• bu deneylere kendi özgür iradeleriyle katılan denekler üstünden, bütün insanlık adına genelleme yapılan deneyler...

    misal milgram deneyi... deney; deneklere şu şekilde anlatılıyor: kurayla sorgucu veya cevaplayıcı olacaklar. sorgucu; yanlış cevap gelirse, cevaplayıcıya elektrik verecek. yani denek baştan böyle biliyor... yahu biri gelse, bu senaryoyu koysa; "hasiktir lan ne elektiriği, benim ne elektrik yemekle, ne elektrik vermekle işim olmaz git başka denek bul" demez misiniz? ben derim.

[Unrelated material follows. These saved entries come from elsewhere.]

(* ===== verification/HrosCore.v ===== *)
(** * HrosCore: the boot entry of the core crate (crates/hros-core/src/main.rs)

    The crate calls [hros_drivers::uart::init] and [hros_drivers::repl::run],
    which the driver crate does not have; they are parameters here. [repl::run]
    never returns, so what is modelled is the hardware it is entered with. The
    [wfi] between the two sleeps until an interrupt arrives, if one ever does. *)
From S2P Require Import Prelude Registry AuditRing Memory Lexer SymTab Exec Parser ParserSafe Isa Emitter EmitterSem.
From S2P Require Import Native Tokens Uart Pool Pstore Drivers Interrupt Multitask Repl World Bench Session HrosKernel.
Local Open Scope Z_scope.

Inductive Boot (B : Type) := Running (b : B) | Asleep (b : B).
Arguments Running {B} b.
Arguments Asleep {B} b.

Section Core.
Context {B : Type} `{Bus B}.
(** [uart::init], and whether an interrupt ends the sleep. *)
Context (uart_init : B -> B) (wakes : B -> bool).
Implicit Type b : B.

(** The panic handler sleeps for ever. *)
Definition core_panic b : Boot B := Asleep b.

Definition core_boot b : Boot B :=
  let b := uart_init b in
  if wakes b then Running b else Asleep b.

(** [Reset] on ARM. *)
Definition core_Reset (sidata sdata edata sbss ebss : Z) b : Boot B :=
  core_boot (hk_init_data_bss sidata sdata edata sbss ebss b).

(** [Reset] on RISC-V, the assembly of the kernel's own reset, then
    [rust_boot_riscv]. *)
Definition core_reset_riscv (global_pointer stack_top rust_boot_riscv : Z) : list ResetInsn :=
  [La GP global_pointer; La SP stack_top; Tail rust_boot_riscv].

Definition rust_boot_riscv (sidata sdata edata sbss ebss : Z) b : Boot B :=
  core_boot (hk_init_data_bss sidata sdata edata sbss ebss b).

(** The core crate prepares memory as the kernel's own boot does: on either
    target, away from the registry words, [uart::init] is entered with the bus
    that [init_data_bss] of the kernel leaves; and the REPL starts exactly when
    an interrupt arrives after that. *)
Theorem core_reset_prepares (arch : Arch) (sidata sdata edata sbss ebss : Z) (m : Machine B) :
  no_slots arch sidata (sidata + (edata - sdata)) -> no_slots arch sdata edata -> no_slots arch sbss ebss ->
  let ready := uart_init (m_bus (init_data_bss arch sidata sdata edata sbss ebss m)) in
  core_Reset sidata sdata edata sbss ebss (m_bus m) = (if wakes ready then Running ready else Asleep ready) /\
  rust_boot_riscv sidata sdata edata sbss ebss (m_bus m) = core_Reset sidata sdata edata sbss ebss (m_bus m).
Proof.
  intros Hs Hd Hb. cbv zeta. unfold core_Reset, core_boot. split; [|done].
  assert (init_data_bss arch sidata sdata edata sbss ebss m = to_bus (hk_init_data_bss sidata sdata edata sbss ebss) m) as ->; [|done].
  unfold init_data_bss, hk_init_data_bss. by rewrite copy_to_bus, zero_to_bus.
Qed.
End Core.
Definition transpose (ratio : Fraction.Input) : M t unit :=
  r <- lift (Fraction.new ratio) ;;
  let ratioValue := Fraction.valueOf r in
  if PrimFloat.eqb ratioValue 1 then ret tt
  else if PrimFloat.leb ratioValue 0 then throw "Ratio must be greater than 0"
  else
    allHarmonics <- read (fun m => Ok (getHarmonics m)) ;;
    if PrimFloat.ltb 1 ratioValue
    then for_of (rev allHarmonics) (fun h =>
           transposeHarmonic (ByHarmonic h) (Fraction.OfFraction r))
    else for_of allHarmonics (fun h =>
           transposeHarmonic (ByHarmonic h) (Fraction.OfFraction r)).

Definition scaleAmplitudes (factor : float) : M t unit :=
  modify (map (fun e : string * Harmonic.t =>
                 (fst e, state_after (Harmonic.scale factor) (snd e)))).

Definition clone (m : t) : result t :=
  construct (JsMap.empty Harmonic.t)
    (for_of (JsMap.values m) (fun harmonic =>
       c <- lift (Harmonic.clone harmonic) ;;
       addHarmonic c)).

(** [this.clone().transpose(ratio)]. *)
Definition toTransposed (ratio : Fraction.Input) (m : t) : result t :=
  bindr (clone m) (fun copy =>
    match transpose ratio copy with
    | (Ok _, copy') => Ok copy'
    | (Throw e, _) => Throw e
    end).

Definition getLowestHarmonic (m : t) : option Harmonic.t :=
  let sorted := getHarmonics m in
  array_index sorted 0.

Definition getHighestHarmonic (m : t) : option Harmonic.t :=
  let sorted := getHarmonics m in
  array_index sorted (Z.of_nat (List.length sorted) - 1).

(** [xs?.[i]] for an optional array of numbers. *)
Definition optional_at (xs : option (list float)) (i : nat) : option float :=
  match xs with
  | Some l => nth_error l i
  | None => None
  end.

(** The static [fromFrequencies]: a frequency is a [FractionInput], so
    [add] takes its third signature. *)
Definition fromFrequencies (frequencies : list Fraction.Input)
  (amplitudes phases : option (list float)) : result t :=
  bindr (new None) (fun spectrum =>
    construct spectrum
      (array_forEach frequencies (fun frequency i =>
         let amp := Harmonic.default (optional_at amplitudes i) 1 in
         let phase := Harmonic.default (optional_at phases i) 0 in
         add (AddParts frequency (Some amp) (Some phase))))).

    dolayısıyla sosyal psikoloji deneylerinin sunulan senaryolarını baştan kabul eden tiplerin, öyle veya böyle (yüzeysel olarak öyle görünseler de) sokaktaki adam olmadığını düşünüyorum.
  • aynı zamanda gündelik yaşamda da işinize yarayacak olan deneylerdir.

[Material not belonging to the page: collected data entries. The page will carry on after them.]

(** Every handler keeps the working canvas mounted, square and unclipped. *)
Lemma step_working_canvas (e : Event) (w : World) (c : Canvas) :
  working_canvas w c -> exists c', working_canvas (step e w) c'.
Proof.
  intros Hok. pose proof Hok as (Hc & Hw & Hh & Hclip).
  destruct e as [data|file|n| | |now]; cbn [step].
  - exists c. exact Hok.
  - exists c. apply (working_canvas_same_ref w); [|exact Hok].
    apply handleLogoUpload_canvasRef.
  - destruct (nth_error (pending w) n) as [t|]; [|exists c; exact Hok].
    destruct t as [f|src|src]; cbn [run_task].
    + exists c. exact Hok.
    + destruct (decode src) as [[iw ih]|]; exists c; exact Hok.
    + destruct (decode src) as [[iw ih]|]; [|exists c; exact Hok].
      rewrite (logoImg_onload_spec _ c) by exact Hc.
      eexists. eapply working_canvas_with_layers; [exact Hok|reflexivity].
  - destruct (whitespace_only (inputData w)) eqn:Hws.
    + exists c. rewrite embedLogoInQRCode_rejected by exact Hws. exact Hok.
    + rewrite (embedLogoInQRCode_accepted w c Hc Hclip Hws).
      destruct (QRCode_create (inputData w) qrOptions) as [size|err];
        [destruct (truthy (logoPreview w))|]; eexists.
      * apply working_canvas_qr_canvas. reflexivity.
      * apply working_canvas_qr_canvas. reflexivity.
      * eapply working_canvas_with_layers; [exact Hok|reflexivity].
  - exists c. apply (working_canvas_same_ref w); [|exact Hok].
    now rewrite removeLogo_spec.
  - exists c. apply (working_canvas_same_ref w); [|exact Hok].
    unfold downloadQRCode, exec, seq, when. destruct (truthy (qrCode w)); reflexivity.
Qed.

Lemma initial_working_canvas :
  working_canvas initial (mkCanvas 400 400 "#000000" [] [] []).
Proof. repeat split. Qed.

Lemma reachable_working_canvas (w : World) :
  reachable w -> exists c, working_canvas w c.
Proof.
  intros [es ->]. induction es as [|e es IH] using rev_ind.
  - eexists. exact initial_working_canvas.
  - destruct IH as [c Hok]. unfold run. rewrite fold_left_app. cbn [fold_left].
    exact (step_working_canvas e _ c Hok).
Qed.

(** Every handler keeps the artifact empty or a PNG data URL. *)
Lemma step_artifact_png (e : Event) (w : World) (c : Canvas) :
  working_canvas w c ->
  qrCode w = "" \/ is_png_data_url (qrCode w) ->
  qrCode (step e w) = "" \/ is_png_data_url (qrCode (step e w)).
Proof.
  intros Hok Hqr. pose proof Hok as (Hc & Hw & Hh & Hclip).
  destruct e as [data|file|n| | |now]; cbn [step].
  - exact Hqr.
  - now rewrite handleLogoUpload_qrCode.
  - destruct (nth_error (pending w) n) as [t|]; [|exact Hqr].
    destruct t as [f|src|src]; cbn [run_task].
    + exact Hqr.
    + destruct (decode src) as [[iw ih]|]; exact Hqr.
    + destruct (decode src) as [[iw ih]|]; [|exact Hqr].
      rewrite (logoImg_onload_spec _ c) by exact Hc.
      right. apply toDataURL_png; cbn [with_layers canvas_width canvas_height]; lia.
  - destruct (whitespace_only (inputData w)) eqn:Hws.
    + rewrite embedLogoInQRCode_rejected by exact Hws. exact Hqr.
    + rewrite (embedLogoInQRCode_accepted w c Hc Hclip Hws).
      destruct (QRCode_create (inputData w) qrOptions) as [size|err];
        [destruct (truthy (logoPreview w))|]; try exact Hqr.
      right. apply toDataURL_png; reflexivity.
  - rewrite removeLogo_spec. exact Hqr.
  - destruct (string_dec (qrCode w) "") as [E|E].
    + rewrite (proj1 (downloadQRCode_spec w now) E). now left.
    + rewrite (proj2 (downloadQRCode_spec w now) E). exact Hqr.
Qed.

Lemma reachable_artifact_png (w : World) :
  reachable w -> qrCode w = "" \/ is_png_data_url (qrCode w).
Proof.
  intros [es ->].
  assert (Hboth : (exists c, working_canvas (run es initial) c)
                  /\ (qrCode (run es initial) = ""
                      \/ is_png_data_url (qrCode (run es initial)))).
  { induction es as [|e es IH] using rev_ind.
    - split; [eexists; exact initial_working_canvas|now left].
    - destruct IH as [[c Hok] Hqr]. unfold run. rewrite fold_left_app.
      cbn [fold_left].
      split; [exact (step_working_canvas e _ c Hok)|].
      exact (step_artifact_png e _ c Hok Hqr). }
  exact (proj2 Hboth).
Qed.

End Generation.

(** ** Download (C7) *)

(** C7. With no artifact ([qrCode] empty) a download only sets the error to
    "No QR code to download" and no link is clicked, so no file is made; with
    an artifact the state is untouched and one link is clicked, whose file
    name is qrcode-<now>.png and whose target is the artifact, which in every
    state the page can reach is a PNG data URL. *)
Theorem download_needs_an_artifact `{Browser} (w : World) (now : Z) :
  (qrCode w = "" ->
   downloadQRCode now w
   = mkWorld (inputData w) "" (logoPreview w) "No QR code to download"
             (loading w) (logoInputRef w) (canvasRef w) (pending w) (effects w))
  /\ (qrCode w <> "" ->
      downloadQRCode now w
      = mkWorld (inputData w) (qrCode w) (logoPreview w) (error w)
                (loading w) (logoInputRef w) (canvasRef w) (pending w)
                (effects w ++ [AnchorClick (qrCode w)
                                 ("qrcode-" ++ toString now ++ ".png")%string])
      /\ (reachable w -> is_png_data_url (qrCode w))).
Proof.
  destruct (downloadQRCode_spec w now) as [Hnone Hsome].
  split; [exact Hnone|].
  intros Hqr. split; [exact (Hsome Hqr)|].
  intros Hreach. destruct (reachable_artifact_png w Hreach) as [E|Hpng].
  - contradiction.
  - exact Hpng.
Qed.

Lemma download_needs_an_artifact_witness :
  let w := @run Sample.browser [ChangeInput Sample.hello; ClickGenerate] initial in
  downloadQRCode 1730000000000 initial
  = mkWorld [] "" "" "No QR code to download" false (Some "")
            (canvasRef initial) [] []
  /\ (qrCode w <> "" /\ @reachable Sample.browser w)
  /\ effects (downloadQRCode 1730000000000 w)
     = [EncoderCall Sample.hello qrOptions;
        AnchorClick "data:image/png;base64,png400x400L1" "qrcode-1730000000000.png"]
  /\ @is_png_data_url Sample.browser (qrCode w).
Proof.
  intro w.
  assert (Hqr : qrCode w <> "") by (vm_compute; discriminate).
  assert (Hreach : @reachable Sample.browser w) by (eexists; reflexivity).
  destruct (@download_needs_an_artifact Sample.browser initial 1730000000000)
    as [Hnone _].
  destruct (@download_needs_an_artifact Sample.browser w 1730000000000)
    as [_ Hsome].
  destruct (Hsome Hqr) as [Hclick Hpng].
  split; [exact (Hnone eq_refl)|].
  split; [split; [exact Hqr|exact Hreach]|].
  split; [rewrite Hclick; vm_compute; reflexivity|exact (Hpng Hreach)].
Defined.

Section GenerationClaims.

Context `{Browser}.

Lemma reachable_step (e : Event) (w : World) :
  reachable w -> reachable (step e w).
Proof.
  intros [es ->]. exists (es ++ [e]).
  unfold run. now rewrite fold_left_app.
Qed.

(** Whatever the [try] block does, the [finally] block clears the flag. *)
Lemma finally_clears_loading (body : Stmt) (handler : string -> Stmt) (w : World) :
  loading (snd (try_catch_finally body handler (setLoading false) w)) = false.
Proof.
  unfold try_catch_finally.
  destruct (body w) as [c1 w1].
  destruct c1 as [| |err]; try reflexivity.
  destruct (handler err w1) as [c2 w2]. reflexivity.
Qed.

Lemma embedLogoInQRCode_clears_loading (w : World) :
  whitespace_only (inputData w) = false ->
  loading (embedLogoInQRCode w) = false.
Proof.
  intros Hws. unfold embedLogoInQRCode, exec, seq, when.
  rewrite trim_truthy, Hws. simpl.
  apply finally_clears_loading.
Qed.

(** The [try] block on a mounted canvas when the encoder throws. *)
Lemma embedLogoInQRCode_try_throws (w : World) (c : Canvas) (err : string) :
  canvasRef w = Some c ->
  QRCode_create (inputData w) qrOptions = Failed err ->
  exists w1,
    embedLogoInQRCode_try (inputData w) (logoPreview w) w = (Throw err, w1)
    /\ loading w1 = true /\ qrCode w1 = qrCode w.
Proof.
  intros Hc Herr.
  unfold embedLogoInQRCode_try, QRCode_toCanvas, seq, return_unless_canvas,
    with_canvas, on_canvas.
  simpl. rewrite Hc. simpl. rewrite Herr. simpl.
  eexists. repeat split.
Qed.

(** ** Generation of an accepted text (C1) *)

(** C1, as amended.  In every state the page can reach, for a text that has
    a code unit other than white space and that the encoder takes, a run of
    generation clears the error and the loading flag and produces a non-empty
    artifact, a data URL: at once when there is no logo, and with a logo when
    the logo image's load callback, which the run registers, fires. *)
Theorem generate_accepted_text (w : World) (size : positive) :
  reachable w ->
  whitespace_only (inputData w) = false ->
  QRCode_create (inputData w) qrOptions = Rendered size ->
  let w' := embedLogoInQRCode w in
  error w' = "" /\ loading w' = false
  /\ (logoPreview w = "" ->
      exists rest, qrCode w' = ("data:" ++ rest)%string)
  /\ (logoPreview w <> "" ->
      pending w' = pending w ++ [LogoImgTask (logoPreview w)]
      /\ forall logoImg,
           error (logoImg_onload logoImg w') = ""
           /\ exists rest, qrCode (logoImg_onload logoImg w') = ("data:" ++ rest)%string).
Proof.
  intros Hreach Hws Henc w'. subst w'.
  destruct (reachable_working_canvas w Hreach) as (c & Hc & _ & _ & Hclip).
  rewrite (embedLogoInQRCode_accepted w c Hc Hclip Hws), Henc. cbv zeta.
  destruct (logoPreview w) as [|a rest] eqn:Hlogo;
    cbn [truthy error loading pending qrCode].
  - split; [reflexivity|]. split; [reflexivity|]. split.
    + intros _. apply truthy_data_url.
    + intros Habs. now contradiction Habs.
  - split; [reflexivity|]. split; [reflexivity|]. split.
    + discriminate.
    + intros _. split; [reflexivity|]. intros logoImg.
      erewrite logoImg_onload_spec by reflexivity.
      cbn [error qrCode]. split; [reflexivity|apply truthy_data_url].
Qed.

(** ** Failure of the encoder (C5) *)

(** C5, as amended.  In every state the page can reach, when the encoder
    throws on the text: the [try] block ends by that throw with the loading
    flag set and the artifact untouched; the handler catches it, logs it,
    shows "Failed to generate QR code", does not set the artifact, which
    keeps the value it had (empty if it was empty, the artifact of an earlier
    run otherwise), registers no callback, and ends with the loading flag
    cleared.  The flag is cleared at the end of every run that passes the
    validation, whatever the state and the encoder's outcome. *)
Theorem generate_encoder_failure (w : World) (err : string) :
  reachable w ->
  whitespace_only (inputData w) = false ->
  QRCode_create (inputData w) qrOptions = Failed err ->
  let w' := embedLogoInQRCode w in
  (exists w1,
     embedLogoInQRCode_try (inputData w) (logoPreview w) w = (Throw err, w1)
     /\ loading w1 = true /\ qrCode w1 = qrCode w)
  /\ error w' = "Failed to generate QR code"
  /\ qrCode w' = qrCode w
  /\ (qrCode w = "" -> qrCode w' = "")
  /\ loading w' = false
  /\ pending w' = pending w
  /\ effects w' = effects w ++ [EncoderCall (inputData w) qrOptions;
                                ConsoleError "QR Code Generation Error:" err]
  /\ (forall v : World,
        whitespace_only (inputData v) = false -> loading (embedLogoInQRCode v) = false).
Proof.
  intros Hreach Hws Henc w'. subst w'.
  destruct (reachable_working_canvas w Hreach) as (c & Hc & _ & _ & Hclip).
  split; [exact (embedLogoInQRCode_try_throws w c err Hc Henc)|].
  rewrite (embedLogoInQRCode_accepted w c Hc Hclip Hws), Henc. simpl.
  split; [reflexivity|]. split; [reflexivity|]. split; [intros E; exact E|].
  split; [reflexivity|]. split; [reflexivity|]. split; [reflexivity|].
  exact embedLogoInQRCode_clears_loading.
Qed.

End GenerationClaims.

Lemma generate_accepted_text_witness :
  let w := @run Sample.browser [ChangeInput Sample.hello] initial in
  @reachable Sample.browser w
  /\ whitespace_only (inputData w) = false
  /\ @QRCode_create Sample.browser (inputData w) qrOptions = Rendered 400
  /\ error (@embedLogoInQRCode Sample.browser w) = ""
  /\ exists rest, qrCode (@embedLogoInQRCode Sample.browser w) = ("data:" ++ rest)%string.
Proof.
  intro w.
  assert (Hreach : @reachable Sample.browser w)
    by (exists [ChangeInput Sample.hello]; reflexivity).
  assert (Hws : whitespace_only (inputData w) = false) by reflexivity.
  assert (Henc : @QRCode_create Sample.browser (inputData w) qrOptions = Rendered 400)
    by reflexivity.
  destruct (@generate_accepted_text Sample.browser w 400 Hreach Hws Henc)
    as (Herr & _ & Hnologo & _).
  repeat split; try assumption.
  apply Hnologo. reflexivity.
Defined.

    1. (bkz: pratfall effect) – eğer mükemmel değilseniz, insanlar sizi daha çok sevecek.

    belki de jennifer lawrence’ın iki oscar töreninde milyonların gözü önünde düşmesinin sebebi budur. psikolojik araştırmalar gösteriyor ki, başkalarının önünde hata yapmanız, veya bir hatanızı itiraf etmeniz sizi başkalarına daha çok sevdiriyor.

    psikolog elliott aronson bir grup insana bir sınav sorusu yanıtlayan öğrencileri dinletiyor. öğrencilerin bazıları ses kaydında bir fincan kahveyi döküyorlar. araştırmacılar, dinleyicilerin hangi kişileri daha çok sevdiğini sorduğunda, sonuçlar gösteriyor ki dinleyiciler, fincan kahve döken grubu daha çok sevmişler.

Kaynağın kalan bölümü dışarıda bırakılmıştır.